[Saved data entries]
(* ===== verification/Discovery.v ===== *)
(** * Discovery: the peer discovery manager

    Models [src/usecase/node_discovery.c] and
    [include/bitchat/usecase/node_discovery.h].  Like the router, the manager is
    a value passed to each operation and returned as the operation leaves it. *)
From S2P Require Import Prelude Effects Errors Sodium Message Peer Ports Sockets World UdpTransport.

Record bc_discovery (W : Type) : Type := mkDiscovery {
  disc_transport : option (bc_transport W);
  disc_peers : list bc_peer;
  disc_peer_count : Z;
  on_found : option (bc_peer -> Z -> M W unit);
  disc_userdata : Z
}.
Arguments mkDiscovery {W}.
Arguments disc_transport {W}.
Arguments disc_peers {W}.
Arguments disc_peer_count {W}.
Arguments on_found {W}.
Arguments disc_userdata {W}.

Definition set_disc_peers {W} (ps : list bc_peer) (n : Z) (d : bc_discovery W) : bc_discovery W :=
  mkDiscovery (disc_transport d) ps n (on_found d) (disc_userdata d).

Section discovery.
Context {W : Type} `{!HasOS W}.

Definition bc_discovery_create (transport : option (bc_transport W))
    : M W (option (box (bc_discovery W))) :=
  d ← c_alloc;
  match d with
  | None => mret None
  | Some d =>
      mret (Some (Box d (mkDiscovery transport
        (replicate (Z.to_nat BC_MAX_PEERS) zero_peer) 0 None 0)))
  end.

Definition bc_discovery_on_peer_found (disc : option (bc_discovery W))
    (callback : option (bc_peer -> Z -> M W unit)) (userdata : Z) : option (bc_discovery W) :=
  match disc with
  | None => None
  | Some d => Some (mkDiscovery (disc_transport d) (disc_peers d) (disc_peer_count d)
                      callback userdata)
  end.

Task requirements:
Give back exactly the lines from the one containing "mkDiscovery (disc_transport d) ps" through the last line of the records.

Result for this task:
  mkDiscovery (disc_transport d) ps n (on_found d) (disc_userdata d).

Section discovery.
Context {W : Type} `{!HasOS W}.

Definition bc_discovery_create (transport : option (bc_transport W))
    : M W (option (box (bc_discovery W))) :=
  d ← c_alloc;
  match d with
  | None => mret None
  | Some d =>
      mret (Some (Box d (mkDiscovery transport
        (replicate (Z.to_nat BC_MAX_PEERS) zero_peer) 0 None 0)))
  end.

Definition bc_discovery_on_peer_found (disc : option (bc_discovery W))
    (callback : option (bc_peer -> Z -> M W unit)) (userdata : Z) : option (bc_discovery W) :=
  match disc with
  | None => None
  | Some d => Some (mkDiscovery (disc_transport d) (disc_peers d) (disc_peer_count d)
                      callback userdata)
  end.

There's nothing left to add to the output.